La Rotonda, Kuzey İtalya’da Andre Palladio’nun tasarladığı bir Rönesans villasıdır. UNESCO Dünya Mirası listesinde yer alan bu yapıt, tamamen simetri ve geometri anlayışıyla tasarlanmıştır. Ortadaki çatı formundan anlaşıldığı üzere, yapı merkezinde daire şeklinde olan salonun etrafında döner. Yapı günün belirli saatlerinde tüm odaların gün ışığını alabileceği şekilde konumlandırılmıştır. Ev tamamlanmadan önce Palladio vefat etmiş ve inşasını Vincenzo Scamozzi üstlenmiştir. Bu yapı Rönesans mimarisine en zarif örnektir.



Queen’s House

Londra’nın Greenwich semtindeki bu ev Inigo Jones’un tasarımıdır. Bu yapının düz çatısı, Kıta Avrupası’ndan da bir Rönesans yapısı için farklı olsa da Britanya’da sıkça kullanılmıştır. Yapı Rönesans mimarisinin üstadlarından biri olan Palladio’yu işaret eder. Simetri uğruna süslemelerden feragat edilmiştir. Bugün Ulusal Denizcilik Müzesi’ne dahil olan bu ev, Kral I. James tarafından Danimarka kraliçesi Anne için yapılmıştır. Her iki yanında uzun sütunlar bulunan bu yapı aynı zamanda Palladyen mimarinin harikulade örneğidir.




Medici di Fiesole

Floransa yakınlarında bulunan bu yapı ise Michelozzo di Bartolomeo tarafından tasarlanmıştır. İtalya’nın en eski evlerinden biridir. Kare planlıdır. Dışarıdan bakıldığında diğer villalara nazaran çok mütevazi bir havası vardır. Bu tasarım Rönesans dönemi evlerinin başlangıcını yansıtır. Antik Yunan ve Romalı yapı ustalarının geriye bıraktıkları izlere sıkı sıkıya bağlı kalınmıştır. Bu yapıda sadece mimarlıkla değil heykel ve resimle de uğraşılmıştır.
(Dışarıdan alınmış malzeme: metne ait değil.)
(** Field assignment. *)
Definition set_meta_start_virt (v : Z) (sbi : nova_sb_info) : nova_sb_info :=
  NovaSbInfo v (data_start_virt sbi) (phys_addr sbi) (replica_reserved_inodes_addr sbi)
    (replica_sb_addr sbi) (data_num_blocks sbi) (meta_num_blocks sbi) (initsize sbi)
    (blocksize_bits sbi) (head_reserved_blocks sbi) (tail_reserved_blocks sbi)
    (cpus sbi) (meta_head_nvm_idx sbi) (data_head_nvm_idx sbi) (meta_nvm_num sbi)
    (data_nvm_num sbi) (block_info sbi) (per_data_list_blocks sbi)
    (per_meta_list_blocks sbi).
Definition set_data_start_virt (v : Z) (sbi : nova_sb_info) : nova_sb_info :=
  NovaSbInfo (meta_start_virt sbi) v (phys_addr sbi) (replica_reserved_inodes_addr sbi)
    (replica_sb_addr sbi) (data_num_blocks sbi) (meta_num_blocks sbi) (initsize sbi)
    (blocksize_bits sbi) (head_reserved_blocks sbi) (tail_reserved_blocks sbi)
    (cpus sbi) (meta_head_nvm_idx sbi) (data_head_nvm_idx sbi) (meta_nvm_num sbi)
    (data_nvm_num sbi) (block_info sbi) (per_data_list_blocks sbi)
    (per_meta_list_blocks sbi).
Definition set_phys_addr (v : Z) (sbi : nova_sb_info) : nova_sb_info :=
  NovaSbInfo (meta_start_virt sbi) (data_start_virt sbi) v
    (replica_reserved_inodes_addr sbi) (replica_sb_addr sbi) (data_num_blocks sbi)
    (meta_num_blocks sbi) (initsize sbi) (blocksize_bits sbi) (head_reserved_blocks sbi)
    (tail_reserved_blocks sbi) (cpus sbi) (meta_head_nvm_idx sbi)
    (data_head_nvm_idx sbi) (meta_nvm_num sbi) (data_nvm_num sbi) (block_info sbi)
    (per_data_list_blocks sbi) (per_meta_list_blocks sbi).
Definition set_replica_reserved_inodes_addr (v : Z) (sbi : nova_sb_info) : nova_sb_info :=
  NovaSbInfo (meta_start_virt sbi) (data_start_virt sbi) (phys_addr sbi) v
    (replica_sb_addr sbi) (data_num_blocks sbi) (meta_num_blocks sbi) (initsize sbi)
    (blocksize_bits sbi) (head_reserved_blocks sbi) (tail_reserved_blocks sbi)
    (cpus sbi) (meta_head_nvm_idx sbi) (data_head_nvm_idx sbi) (meta_nvm_num sbi)
    (data_nvm_num sbi) (block_info sbi) (per_data_list_blocks sbi)
    (per_meta_list_blocks sbi).
Definition set_replica_sb_addr (v : Z) (sbi : nova_sb_info) : nova_sb_info :=
  NovaSbInfo (meta_start_virt sbi) (data_start_virt sbi) (phys_addr sbi)
    (replica_reserved_inodes_addr sbi) v (data_num_blocks sbi) (meta_num_blocks sbi)
    (initsize sbi) (blocksize_bits sbi) (head_reserved_blocks sbi)
    (tail_reserved_blocks sbi) (cpus sbi) (meta_head_nvm_idx sbi)
    (data_head_nvm_idx sbi) (meta_nvm_num sbi) (data_nvm_num sbi) (block_info sbi)
    (per_data_list_blocks sbi) (per_meta_list_blocks sbi).
Definition set_data_num_blocks (v : Z) (sbi : nova_sb_info) : nova_sb_info :=
  NovaSbInfo (meta_start_virt sbi) (data_start_virt sbi) (phys_addr sbi)
    (replica_reserved_inodes_addr sbi) (replica_sb_addr sbi) v (meta_num_blocks sbi)
    (initsize sbi) (blocksize_bits sbi) (head_reserved_blocks sbi)
    (tail_reserved_blocks sbi) (cpus sbi) (meta_head_nvm_idx sbi)
    (data_head_nvm_idx sbi) (meta_nvm_num sbi) (data_nvm_num sbi) (block_info sbi)
    (per_data_list_blocks sbi) (per_meta_list_blocks sbi).
Definition set_meta_num_blocks (v : Z) (sbi : nova_sb_info) : nova_sb_info :=
  NovaSbInfo (meta_start_virt sbi) (data_start_virt sbi) (phys_addr sbi)
    (replica_reserved_inodes_addr sbi) (replica_sb_addr sbi) (data_num_blocks sbi) v
    (initsize sbi) (blocksize_bits sbi) (head_reserved_blocks sbi)
    (tail_reserved_blocks sbi) (cpus sbi) (meta_head_nvm_idx sbi)
    (data_head_nvm_idx sbi) (meta_nvm_num sbi) (data_nvm_num sbi) (block_info sbi)
    (per_data_list_blocks sbi) (per_meta_list_blocks sbi).
Definition set_initsize (v : Z) (sbi : nova_sb_info) : nova_sb_info :=
  NovaSbInfo (meta_start_virt sbi) (data_start_virt sbi) (phys_addr sbi)
    (replica_reserved_inodes_addr sbi) (replica_sb_addr sbi) (data_num_blocks sbi)
    (meta_num_blocks sbi) v (blocksize_bits sbi) (head_reserved_blocks sbi)
    (tail_reserved_blocks sbi) (cpus sbi) (meta_head_nvm_idx sbi)
    (data_head_nvm_idx sbi) (meta_nvm_num sbi) (data_nvm_num sbi) (block_info sbi)
    (per_data_list_blocks sbi) (per_meta_list_blocks sbi).
Definition set_blocksize_bits (v : Z) (sbi : nova_sb_info) : nova_sb_info :=
  NovaSbInfo (meta_start_virt sbi) (data_start_virt sbi) (phys_addr sbi)
    (replica_reserved_inodes_addr sbi) (replica_sb_addr sbi) (data_num_blocks sbi)
    (meta_num_blocks sbi) (initsize sbi) v (head_reserved_blocks sbi)
    (tail_reserved_blocks sbi) (cpus sbi) (meta_head_nvm_idx sbi)
    (data_head_nvm_idx sbi) (meta_nvm_num sbi) (data_nvm_num sbi) (block_info sbi)
    (per_data_list_blocks sbi) (per_meta_list_blocks sbi).
Definition set_head_reserved_blocks (v : Z) (sbi : nova_sb_info) : nova_sb_info :=
  NovaSbInfo (meta_start_virt sbi) (data_start_virt sbi) (phys_addr sbi)
    (replica_reserved_inodes_addr sbi) (replica_sb_addr sbi) (data_num_blocks sbi)
    (meta_num_blocks sbi) (initsize sbi) (blocksize_bits sbi) v
    (tail_reserved_blocks sbi) (cpus sbi) (meta_head_nvm_idx sbi)
    (data_head_nvm_idx sbi) (meta_nvm_num sbi) (data_nvm_num sbi) (block_info sbi)
    (per_data_list_blocks sbi) (per_meta_list_blocks sbi).
Definition set_tail_reserved_blocks (v : Z) (sbi : nova_sb_info) : nova_sb_info :=
  NovaSbInfo (meta_start_virt sbi) (data_start_virt sbi) (phys_addr sbi)
    (replica_reserved_inodes_addr sbi) (replica_sb_addr sbi) (data_num_blocks sbi)
    (meta_num_blocks sbi) (initsize sbi) (blocksize_bits sbi) (head_reserved_blocks sbi)
    v (cpus sbi) (meta_head_nvm_idx sbi) (data_head_nvm_idx sbi) (meta_nvm_num sbi)
    (data_nvm_num sbi) (block_info sbi) (per_data_list_blocks sbi)
    (per_meta_list_blocks sbi).
Definition set_cpus (v : Z) (sbi : nova_sb_info) : nova_sb_info :=
  NovaSbInfo (meta_start_virt sbi) (data_start_virt sbi) (phys_addr sbi)
    (replica_reserved_inodes_addr sbi) (replica_sb_addr sbi) (data_num_blocks sbi)
    (meta_num_blocks sbi) (initsize sbi) (blocksize_bits sbi) (head_reserved_blocks sbi)
    (tail_reserved_blocks sbi) v (meta_head_nvm_idx sbi) (data_head_nvm_idx sbi)
    (meta_nvm_num sbi) (data_nvm_num sbi) (block_info sbi) (per_data_list_blocks sbi)
    (per_meta_list_blocks sbi).
Definition set_meta_head_nvm_idx (v : Z) (sbi : nova_sb_info) : nova_sb_info :=
  NovaSbInfo (meta_start_virt sbi) (data_start_virt sbi) (phys_addr sbi)
    (replica_reserved_inodes_addr sbi) (replica_sb_addr sbi) (data_num_blocks sbi)
    (meta_num_blocks sbi) (initsize sbi) (blocksize_bits sbi) (head_reserved_blocks sbi)
    (tail_reserved_blocks sbi) (cpus sbi) v (data_head_nvm_idx sbi) (meta_nvm_num sbi)
    (data_nvm_num sbi) (block_info sbi) (per_data_list_blocks sbi)
    (per_meta_list_blocks sbi).
Definition set_data_head_nvm_idx (v : Z) (sbi : nova_sb_info) : nova_sb_info :=
  NovaSbInfo (meta_start_virt sbi) (data_start_virt sbi) (phys_addr sbi)
    (replica_reserved_inodes_addr sbi) (replica_sb_addr sbi) (data_num_blocks sbi)
    (meta_num_blocks sbi) (initsize sbi) (blocksize_bits sbi) (head_reserved_blocks sbi)
    (tail_reserved_blocks sbi) (cpus sbi) (meta_head_nvm_idx sbi) v (meta_nvm_num sbi)
    (data_nvm_num sbi) (block_info sbi) (per_data_list_blocks sbi)
    (per_meta_list_blocks sbi).
Definition set_meta_nvm_num (v : Z) (sbi : nova_sb_info) : nova_sb_info :=
  NovaSbInfo (meta_start_virt sbi) (data_start_virt sbi) (phys_addr sbi)
    (replica_reserved_inodes_addr sbi) (replica_sb_addr sbi) (data_num_blocks sbi)
    (meta_num_blocks sbi) (initsize sbi) (blocksize_bits sbi) (head_reserved_blocks sbi)
    (tail_reserved_blocks sbi) (cpus sbi) (meta_head_nvm_idx sbi)
    (data_head_nvm_idx sbi) v (data_nvm_num sbi) (block_info sbi)
    (per_data_list_blocks sbi) (per_meta_list_blocks sbi).
Definition set_data_nvm_num (v : Z) (sbi : nova_sb_info) : nova_sb_info :=
  NovaSbInfo (meta_start_virt sbi) (data_start_virt sbi) (phys_addr sbi)
    (replica_reserved_inodes_addr sbi) (replica_sb_addr sbi) (data_num_blocks sbi)
    (meta_num_blocks sbi) (initsize sbi) (blocksize_bits sbi) (head_reserved_blocks sbi)
    (tail_reserved_blocks sbi) (cpus sbi) (meta_head_nvm_idx sbi)
    (data_head_nvm_idx sbi) (meta_nvm_num sbi) v (block_info sbi)
    (per_data_list_blocks sbi) (per_meta_list_blocks sbi).
Definition set_block_info (v : list (Z * Z)) (sbi : nova_sb_info) : nova_sb_info :=
  NovaSbInfo (meta_start_virt sbi) (data_start_virt sbi) (phys_addr sbi)
    (replica_reserved_inodes_addr sbi) (replica_sb_addr sbi) (data_num_blocks sbi)
    (meta_num_blocks sbi) (initsize sbi) (blocksize_bits sbi) (head_reserved_blocks sbi)
    (tail_reserved_blocks sbi) (cpus sbi) (meta_head_nvm_idx sbi)
    (data_head_nvm_idx sbi) (meta_nvm_num sbi) (data_nvm_num sbi) v
    (per_data_list_blocks sbi) (per_meta_list_blocks sbi).
Definition set_per_data_list_blocks (v : Z) (sbi : nova_sb_info) : nova_sb_info :=
  NovaSbInfo (meta_start_virt sbi) (data_start_virt sbi) (phys_addr sbi)
    (replica_reserved_inodes_addr sbi) (replica_sb_addr sbi) (data_num_blocks sbi)
    (meta_num_blocks sbi) (initsize sbi) (blocksize_bits sbi) (head_reserved_blocks sbi)
    (tail_reserved_blocks sbi) (cpus sbi) (meta_head_nvm_idx sbi)
    (data_head_nvm_idx sbi) (meta_nvm_num sbi) (data_nvm_num sbi) (block_info sbi) v
    (per_meta_list_blocks sbi).
Definition set_per_meta_list_blocks (v : Z) (sbi : nova_sb_info) : nova_sb_info :=
  NovaSbInfo (meta_start_virt sbi) (data_start_virt sbi) (phys_addr sbi)
    (replica_reserved_inodes_addr sbi) (replica_sb_addr sbi) (data_num_blocks sbi)
    (meta_num_blocks sbi) (initsize sbi) (blocksize_bits sbi) (head_reserved_blocks sbi)
    (tail_reserved_blocks sbi) (cpus sbi) (meta_head_nvm_idx sbi)
    (data_head_nvm_idx sbi) (meta_nvm_num sbi) (data_nvm_num sbi) (block_info sbi)
    (per_data_list_blocks sbi) v.
(* ===== verification/Checksum.v ===== *)
(** Checksums: [nova_crc32c] (nova.h), the routine every checksum of the file
    system goes through, and its equivalence with the byte-at-a-time CRC. *)

From S2P Require Import Prelude.
From S2P Require Import Kernel.

Section crc.
Context `{CrcOps}.

(** The [while (len > 8)] loop on quad words, then the byte loop. *)
Fixpoint nova_crc32c_loop (acc : Z) (data : list Z) : Z :=
  match data with
  | b0 :: b1 :: b2 :: b3 :: b4 :: b5 :: b6 :: b7 :: ((_ :: _) as tl) =>
      let quad := [b0; b1; b2; b3; b4; b5; b6; b7] in
      nova_crc32c_loop (crc32q acc (le_combine quad)) tl
  | _ => fold_left crc32b data acc
  end.

Definition nova_crc32c (crc : Z) (data : list Z) : Z :=
  if cpu_has_sse42 then u32 (nova_crc32c_loop crc data)
  else crc32c crc data.

Context `{!CrcLaws}.

Lemma nova_crc32c_loop_quad acc b0 b1 b2 b3 b4 b5 b6 b7 b8 rest :
  nova_crc32c_loop acc (b0 :: b1 :: b2 :: b3 :: b4 :: b5 :: b6 :: b7 :: b8 :: rest)
  = nova_crc32c_loop (crc32q acc (le_combine [b0; b1; b2; b3; b4; b5; b6; b7]))
      (b8 :: rest).
Proof. reflexivity. Qed.

Lemma nova_crc32c_loop_bytes data acc :
  Forall (fun b => 0 <= b < 256) data ->
  nova_crc32c_loop acc data = fold_left crc32b data acc.
Proof.
  remember (length data) as n eqn:Hn. revert data acc Hn.
  induction n as [n IH] using lt_wf_ind. intros data acc -> Hb.
  do 8 (destruct data as [|? data]; [reflexivity|]).
  destruct data as [|b8 rest]; [reflexivity|]. rewrite nova_crc32c_loop_quad.
  rewrite (IH (length (b8 :: rest))); [| simpl; lia | done | ].
  - rewrite crc32q_bytes; [done..|].
    do 8 (apply Forall_cons in Hb as [? Hb]).
    repeat (apply Forall_cons_2; [assumption|]). apply Forall_nil_2.
  - by do 8 (apply Forall_cons in Hb as [_ Hb]).
Qed.

Lemma nova_crc32c_spec crc data :
  Forall (fun b => 0 <= b < 256) data ->
  nova_crc32c crc data = u32 (fold_left crc32b data crc).
Proof.
  intros Hb. unfold nova_crc32c. destruct cpu_has_sse42.
  - by rewrite nova_crc32c_loop_bytes.
  - apply crc32c_bytes.
Qed.

Lemma nova_crc32c_range crc data :
  Forall (fun b => 0 <= b < 256) data -> is_u32 (nova_crc32c crc data).
Proof. intros. rewrite nova_crc32c_spec by done. apply u32_range. Qed.
End crc.

(** C11. The quad-word loop of [nova_crc32c] computes, for every buffer
    and on both branches (SSE4.2 instructions or kernel routine), the CRC
    obtained by feeding the bytes one at a time. *)
Theorem nova_crc32c_bytewise `{CrcLaws} crc data :
  Forall (fun b => 0 <= b < 256) data ->
  nova_crc32c crc data = u32 (fold_left crc32b data crc).
Proof. apply nova_crc32c_spec. Qed.

#[local] Existing Instances Concrete.crc_ops Concrete.crc_laws.

Lemma nova_crc32c_bytewise_witness :
  nova_crc32c 0xFFFFFFFF
    [49; 50; 51; 52; 53; 54; 55; 56; 57]
  = u32 (fold_left crc32b [49; 50; 51; 52; 53; 54; 55; 56; 57] 0xFFFFFFFF).
Proof.
  apply nova_crc32c_bytewise. rewrite !Forall_cons; split_and!; lia || constructor.
Defined.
___________________________________________________________________


Serimizin bir bölümünün daha sonuna geldik. Artık neredeyse Rönesans evlerini tanıyoruz.

Serimizin bir sonraki yazısını şimdiden iftiharla sunarım: Amerikan Kolonyal!

Bu ilginç ev tarzını sizlerle incelemek için sabırsızlanıyorum!

Sağlıkla ve sanatla…



Sena Ayten Erdoğan

İçmimar



Kaynakça:


Jones, Will (1. Baskı 2017) "Evler Nasıl Okunur" (Yem Yayınları)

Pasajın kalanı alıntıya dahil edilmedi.